El tono de Jude era razonable.
—Lo que me gustaría saber es por qué tu hermana te soltó la bomba esta noche precisamente, entre todas las noches de tu vida.
—Estaba avisándome.
—¿De qué? ¿Que si emigras estarás condenada a la desesperación como tu mamá, por mucho que las circunstancias sean total y absolutamente distintas?
Síle sintió la rabia como saliva entre los dientes.
—A mí lo que me parece es que Orla te está castigando por irte.
—No lo entiendes…
—Lo que…
—Mira, has ganado, ¿vale? Voy a dejar toda mi familia por ti; no los insultes también.
Un silencio tan estruendoso como una bofetada.
—Lo siento —dijo Síle no del todo sincera.
—No quería entrometerme. Siento de verdad lo de tu madre, si es cierto.
—Olvídalo. Treinta y siete años después, ¿qué importa?
—Suenas cansada —dijo Jude un minuto después—. Duerme un poco, amor mío.
—Mmm.
Síle apagó las luces, pero antes de acabar de subir la escalera tuvo que detenerse. Su cabeza era un nido de avispas. Quería gemir sobre Sunita Pillay, la glamurosa auxiliar de vuelo de la India que había dejado todo lo que conocía por un barrio verde y lluvioso de Dublín: había seguido a su hombre, se había ido al exilio, dejando su país y a su familia y amigos, en la mejor tradición femenina.

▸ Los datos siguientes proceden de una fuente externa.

Lemma unauthorized_no_side_effects_witness :
  is_admin demo_env (initial demo_guild) 5 = false
  /\ whitelist demo_env (initial demo_guild) 5 7 "1h" "prime"
     = (initial demo_guild, AccessDenied)
  /\ permit demo_env (initial demo_guild) 5 7 "1h"
     = (initial demo_guild, AccessDenied)
  /\ unpermit demo_env (initial demo_guild) 5 7
     = (initial demo_guild, AccessDenied).
Proof.
  assert (H : is_admin demo_env (initial demo_guild) 5 = false)
    by (vm_compute; reflexivity).
  split; [exact H|].
  exact (unauthorized_no_side_effects demo_env (initial demo_guild) 5 7
           "1h" "prime" H).
Defined.

Lemma unpermit_not_granted_witness :
  (is_admin demo_env (initial demo_guild) 100 = true
   /\ 7 ∉ permitted_users (initial demo_guild))
  /\ unpermit demo_env (initial demo_guild) 100 7
     = (initial demo_guild, NotPermitted)
  /\ unpermit demo_env (fst (unpermit demo_env (initial demo_guild) 100 7)) 100 7
     = (initial demo_guild, NotPermitted).
Proof.
  assert (H1 : is_admin demo_env (initial demo_guild) 100 = true)
    by (vm_compute; reflexivity).
  assert (H2 : 7 ∉ permitted_users (initial demo_guild)) by by_compute.
  split; [now split|].
  exact (unpermit_not_granted demo_env (initial demo_guild) 100 7 H1 H2).
Defined.

Lemma is_permitted_disjunction_witness :
  let st := run demo_env (initial demo_guild)
                [Whitelist 100 7 "inf" "essential"; Permit 100 7 "1h"] in
  ESSENTIAL_ROLE_ID demo_env ∈ roles st 7
  /\ 7 ∈ permitted_users st
  /\ (7 ∉ permitted_users (fst (unpermit demo_env st 100 7)))
  /\ is_permitted demo_env (fst (unpermit demo_env st 100 7)) 7 = true.
Proof.
  intros st.
  assert (H : ESSENTIAL_ROLE_ID demo_env ∈ roles st 7) by by_compute.
  split; [exact H|]. split; [by_compute|]. split; [by_compute|].
  exact (proj2 (is_permitted_disjunction demo_env st 7)
           100 7 (or_intror (or_introl H))).
Defined.



Lemma infinite_grant_arms_no_timer_witness :
  let st := initial demo_guild in
  let stp := fst (permit demo_env st 100 7 "inf") in
  (parse_duration "inf" = Some Infinite /\ is_admin demo_env st 100 = true)
  /\ tasks stp = tasks st
  /\ user_timeouts stp = user_timeouts st
  /\ (snd (unpermit demo_env stp 100 7) = PermissionRevoked)
  /\ user_timeouts (fst (unpermit demo_env stp 100 7)) !! 7 = None.
Proof.
  intros st stp.
  assert (H1 : parse_duration "inf" = Some Infinite) by reflexivity.
  assert (H2 : is_admin demo_env st 100 = true) by (vm_compute; reflexivity).
  split; [now split|].
  pose proof (infinite_grant_arms_no_timer demo_env st 100 100 7 "inf" "prime"
                H1) as (Ht & Hu & _ & _ & Hrev).
  destruct (Hrev H2 H2) as (_ & Hr & _ & Hn).
  exact (conj Ht (conj Hu (conj Hr Hn))).
Defined.

(** * Further properties of the code *)

(** ** Durations *)

Lemma all_chars_snoc_false (p : ascii -> bool) (s : string) (c : ascii) :
  p c = false -> PyStr.all_chars p (s ++ String c EmptyString)%string = false.
Proof.
  intros Hc. induction s as [|a r IH].
  - change (p c && true = false). now rewrite Hc.
  - change (p a && PyStr.all_chars p (r ++ String c EmptyString)%string = false).
    rewrite IH. apply andb_false_r.
Qed.

(** A numeral followed by a letter that is no unit is rejected: the units
    are the lower-case [m], [h] and [d] only, so ["5M"], ["2H"] and ["30s"]
    are errors. *)
Theorem parse_duration_unknown_unit (n : N) (c : ascii) :
  int_alphabet c = false ->
  c <> "m"%char -> c <> "h"%char -> c <> "d"%char ->
  parse_duration (string_of_N n ++ String c EmptyString) = None.
Proof.
  intros Hc Hm Hh Hd. unfold parse_duration.
  rewrite (digit_head_not_inf_app n (String c EmptyString)).
  rewrite !endswith_snoc.
  destruct (Ascii.eqb_spec c "m"); [contradiction|].
  destruct (Ascii.eqb_spec c "h"); [contradiction|].
  destruct (Ascii.eqb_spec c "d"); [contradiction|].
  destruct (PyStr.int _) as [v|] eqn:Hv; [|reflexivity].
  apply int_alphabet_sound in Hv.
  now rewrite (all_chars_snoc_false int_alphabet _ c Hc) in Hv.
Qed.

Lemma parse_duration_unknown_unit_witness :
  (int_alphabet "M" = false /\ "M"%char <> "m"%char /\ "M"%char <> "h"%char
   /\ "M"%char <> "d"%char)
  /\ parse_duration (string_of_N 5 ++ "M") = None.
Proof.
  assert (H0 : int_alphabet "M" = false) by reflexivity.
  assert (H1 : "M"%char <> "m"%char) by discriminate.
  assert (H2 : "M"%char <> "h"%char) by discriminate.
  assert (H3 : "M"%char <> "d"%char) by discriminate.
  split; [now repeat split|].
  exact (parse_duration_unknown_unit 5 "M" H0 H1 H2 H3).
Defined.

(** Every bounded duration [parse_duration] returns is a whole number of
    minutes, whatever the unit. *)
Theorem parse_duration_whole_minutes (s : string) (n : Z) :
  parse_duration s = Some (Seconds n) -> (60 | n).
Proof.
  unfold parse_duration.
  destruct (_ || _); [discriminate|].
  destruct (PyStr.endswith s "m");
    [destruct (PyStr.int _) as [v|]; [|discriminate]; intros [= <-];
     exists v; lia|].
  destruct (PyStr.endswith s "h");
    [destruct (PyStr.int _) as [v|]; [|discriminate]; intros [= <-];
     exists (v * 60); lia|].
  destruct (PyStr.endswith s "d");
    [destruct (PyStr.int _) as [v|]; [|discriminate]; intros [= <-];
     exists (v * 1440); lia|].
  destruct (PyStr.int _) as [v|]; [|discriminate]. intros [= <-].
  exists v; lia.
Qed.

Lemma parse_duration_whole_minutes_witness :
  parse_duration "2h" = Some (Seconds 7200) /\ (60 | 7200).
Proof.
  assert (H : parse_duration "2h" = Some (Seconds 7200)) by reflexivity.
  split; [exact H|]. exact (parse_duration_whole_minutes "2h" 7200 H).
Defined.

Lemma roles_guild_add (user role : Z) (g : gmap Z (list Z)) :
  existsb (fun x => x =? role) (default [] (guild_add user role g !! user))
  = true.
Proof.
  unfold guild_add.
  destruct (existsb _ (default [] (g !! user))) eqn:Hex; [exact Hex|].
  rewrite lookup_insert_eq. cbn. rewrite existsb_app. cbn.
  now rewrite Z.eqb_refl, !orb_true_r.
Qed.

(** ** Rejected requests *)

(** An admin's [whitelist] request is checked in the order plan, duration,
    role: a plan that is neither [essential] nor [prime] is answered with the
    invalid-plan message whatever the duration; with a valid plan, a
    duration that does not parse is answered with the invalid-duration
    message; with both valid, a role the guild does not know is answered
    with the role-not-found message.  In all three cases the state is left
    as it was, so Discord is not called. *)
Theorem whitelist_rejects_before_backend (E : env) (st : state)
        (author user : Z) (duration plan : string) :
  is_admin E st author = true ->
  let valid_plan :=
    String.eqb (PyStr.lower plan) "essential"
    || String.eqb (PyStr.lower plan) "prime" in
  let role_id := if String.eqb (PyStr.lower plan) "essential"
                 then ESSENTIAL_ROLE_ID E else PRIME_ROLE_ID E in
  (valid_plan = false ->
   whitelist E st author user duration plan = (st, InvalidPlan))
  /\ (valid_plan = true -> parse_duration duration = None ->
      whitelist E st author user duration plan = (st, InvalidDuration))
  /\ (valid_plan = true -> parse_duration duration <> None ->
      get_role E role_id = false ->
      whitelist E st author user duration plan = (st, RoleNotFound)).
Proof.
  intros Hadm valid_plan role_id. subst valid_plan role_id.
  unfold whitelist. rewrite Hadm. cbn [negb].
  repeat split.
  - intros ->. reflexivity.
  - intros -> ->. reflexivity.
  - intros -> Hd Hr. cbn [negb].
    destruct (parse_duration duration); [|contradiction].
    now rewrite Hr.
Qed.

Lemma whitelist_rejects_before_backend_witness :
  is_admin demo_env (initial demo_guild) 100 = true
  /\ whitelist demo_env (initial demo_guild) 100 7 "soon" "gold"
     = (initial demo_guild, InvalidPlan)
  /\ whitelist demo_env (initial demo_guild) 100 7 "soon" "Prime"
     = (initial demo_guild, InvalidDuration).
Proof.
  assert (H : is_admin demo_env (initial demo_guild) 100 = true)
    by (vm_compute; reflexivity).
  split; [exact H|].
  pose proof (whitelist_rejects_before_backend demo_env (initial demo_guild)
                100 7 "soon" "gold" H) as (H1 & _ & _).
  pose proof (whitelist_rejects_before_backend demo_env (initial demo_guild)
                100 7 "soon" "Prime" H) as (_ & H2 & _).
  exact (conj (H1 eq_refl) (H2 eq_refl eq_refl)).
Defined.

(** An admin's [whitelist] request that passes the checks.  When Discord
    refuses or fails the [add_roles] call, the call is on record but nothing
    is granted: no timer is created, the timeout map, the permitted set and
    the guild's roles are as before; a refusal is answered with the
    permission-error message, any other failure leaves the handler and is
    logged.  When Discord accepts the call but forbids the message that
    reports it, the answer is the permission-error message all the same,
    yet the member holds the role and, for a bounded duration, the task of
    the timer is in the loop and on record. *)
Theorem whitelist_backend_failure_grants_nothing (E : env) (st : state)
        (author user : Z) (dur : duration) (duration plan : string) :
  is_admin E st author = true ->
  String.eqb (PyStr.lower plan) "essential"
  || String.eqb (PyStr.lower plan) "prime" = true ->
  parse_duration duration = Some dur ->
  let role_id := if String.eqb (PyStr.lower plan) "essential"
                 then ESSENTIAL_ROLE_ID E else PRIME_ROLE_ID E in
  get_role E role_id = true ->
  let r := whitelist E st author user duration plan in
  let answer := discord E (length (backend_calls st)) (add_roles user role_id) in
  backend_calls (fst r) = backend_calls st ++ [add_roles user role_id]
  /\ (answer ≠ OK ->
      tasks (fst r) = tasks st
      /\ user_timeouts (fst r) = user_timeouts st
      /\ permitted_users (fst r) = permitted_users st
      /\ member_roles (fst r) = member_roles st
      /\ (answer = Forbidden -> snd r = PermissionError /\ log (fst r) = log st)
      /\ (answer ≠ Forbidden ->
          snd r = CommandError /\ log (fst r) = log st ++ [log_error_command]))
  /\ (answer = OK ->
      ctx_send E (length (backend_calls st ++ [add_roles user role_id]))
      = Forbidden ->
      snd r = PermissionError
      /\ existsb (fun x => x =? role_id) (roles (fst r) user) = true
      /\ match dur with
         | Seconds d =>
             user_timeouts (fst r) !! user = Some (length (tasks st))
             /\ tasks (fst r)
                = tasks st ++ [{| coro := remove_role_after_timeout user role_id d;
                                  wake_at := clock st + d; status := Pending |}]
         | Infinite => tasks (fst r) = tasks st
         end).
Proof.
  intros Hadm Hplan Hd role_id Hrole r answer. subst r answer.
  unfold whitelist. rewrite Hadm, Hplan, Hd. cbn [negb]. fold role_id.
  rewrite Hrole. cbn [negb].
  destruct (discord E (length (backend_calls st)) (add_roles user role_id))
    eqn:Hans.
  - split; [|split; [intros H; contradiction|]].
    + destruct dur as [|d]; cbn [create_task]; unfold send_in_try;
        destruct (ctx_send E _); reflexivity.
    + intros _ Hsend. unfold roles.
      destruct dur as [|d]; cbn [create_task]; unfold send_in_try;
        cbn [backend_calls set_user_timeouts set_tasks set_member_roles
             record_call];
        rewrite Hsend; cbn.
      * split; [reflexivity|]. split; [apply roles_guild_add|reflexivity].
      * split; [reflexivity|]. split; [apply roles_guild_add|].
        split; [apply lookup_insert_eq|reflexivity].
  - split; [reflexivity|]. split; [|intros H; discriminate].
    intros _. cbn. do 4 (split; [reflexivity|]).
    split; [intros _; now split|intros Hne; now destruct Hne].
  - split; [reflexivity|]. split; [|intros H; discriminate].
    intros _. cbn. do 4 (split; [reflexivity|]).
    split; [intros Heq; discriminate|intros _; now split].
  - split; [reflexivity|]. split; [|intros H; discriminate].
    intros _. cbn. do 4 (split; [reflexivity|]).
    split; [intros Heq; discriminate|intros _; now split].
Qed.

Lemma whitelist_backend_failure_grants_nothing_witness :
  let st := initial demo_guild in
  let r := whitelist muted_env st 100 7 "1h" "Prime" in
  (is_admin muted_env st 100 = true
   /\ parse_duration "1h" = Some (Seconds 3600)
   /\ get_role muted_env 3 = true
   /\ discord muted_env 0 (add_roles 7 3) = OK
   /\ ctx_send muted_env 1 = Forbidden)
  /\ snd r = PermissionError
  /\ has_prime_role muted_env (fst r) 7 = true
  /\ user_timeouts (fst r) !! 7 = Some 0%nat.
Proof.
  intros st r.
  assert (H1 : is_admin muted_env st 100 = true) by (vm_compute; reflexivity).
  assert (H2 : parse_duration "1h" = Some (Seconds 3600)) by reflexivity.
  assert (H3 : get_role muted_env 3 = true) by reflexivity.
  assert (H4 : discord muted_env 0 (add_roles 7 3) = OK) by reflexivity.
  assert (H5 : ctx_send muted_env 1 = Forbidden) by reflexivity.
  split; [now repeat split|].
  pose proof (whitelist_backend_failure_grants_nothing muted_env st 100 7
                (Seconds 3600) "1h" "Prime" H1 eq_refl H2 H3)
    as (_ & _ & Hmuted).
  destruct (Hmuted H4 H5) as (Ha & Hb & Hc & _).
  exact (conj Ha (conj Hb Hc)).
Defined.

(** A [permit] request of an admin with a duration that does not parse is
    answered with the invalid-duration message and changes nothing: the
    user is not added to the permitted set. *)
Theorem permit_invalid_duration (E : env) (st : state) (author user : Z)
        (duration : string) :
  is_admin E st author = true ->
  parse_duration duration = None ->
  permit E st author user duration = (st, InvalidDuration).
Proof. intros Hadm Hd. unfold permit. now rewrite Hadm, Hd. Qed.

Lemma permit_invalid_duration_witness :
  (is_admin demo_env (initial demo_guild) 100 = true
   /\ parse_duration "5 minutes" = None)
  /\ permit demo_env (initial demo_guild) 100 7 "5 minutes"
     = (initial demo_guild, InvalidDuration).
Proof.
  assert (H1 : is_admin demo_env (initial demo_guild) 100 = true)
    by (vm_compute; reflexivity).
  assert (H2 : parse_duration "5 minutes" = None) by reflexivity.
  split; [now split|].
  exact (permit_invalid_duration demo_env (initial demo_guild) 100 7
           "5 minutes" H1 H2).
Defined.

Lo había hecho todo por amor y había descubierto que el amor no era suficiente para subsistir después de todo.
Síle pensó en la «cueva con una sola entrada», en la «isla con un solo puerto», y sintió pánico como una ola que se estrellaba contra su cabeza. El muñeco de nieve se fundía sobre la alfombra. Síle parecía sentir el cuchillo en los dedos y escuchaba los graznidos de los pájaros al lanzarse en picado.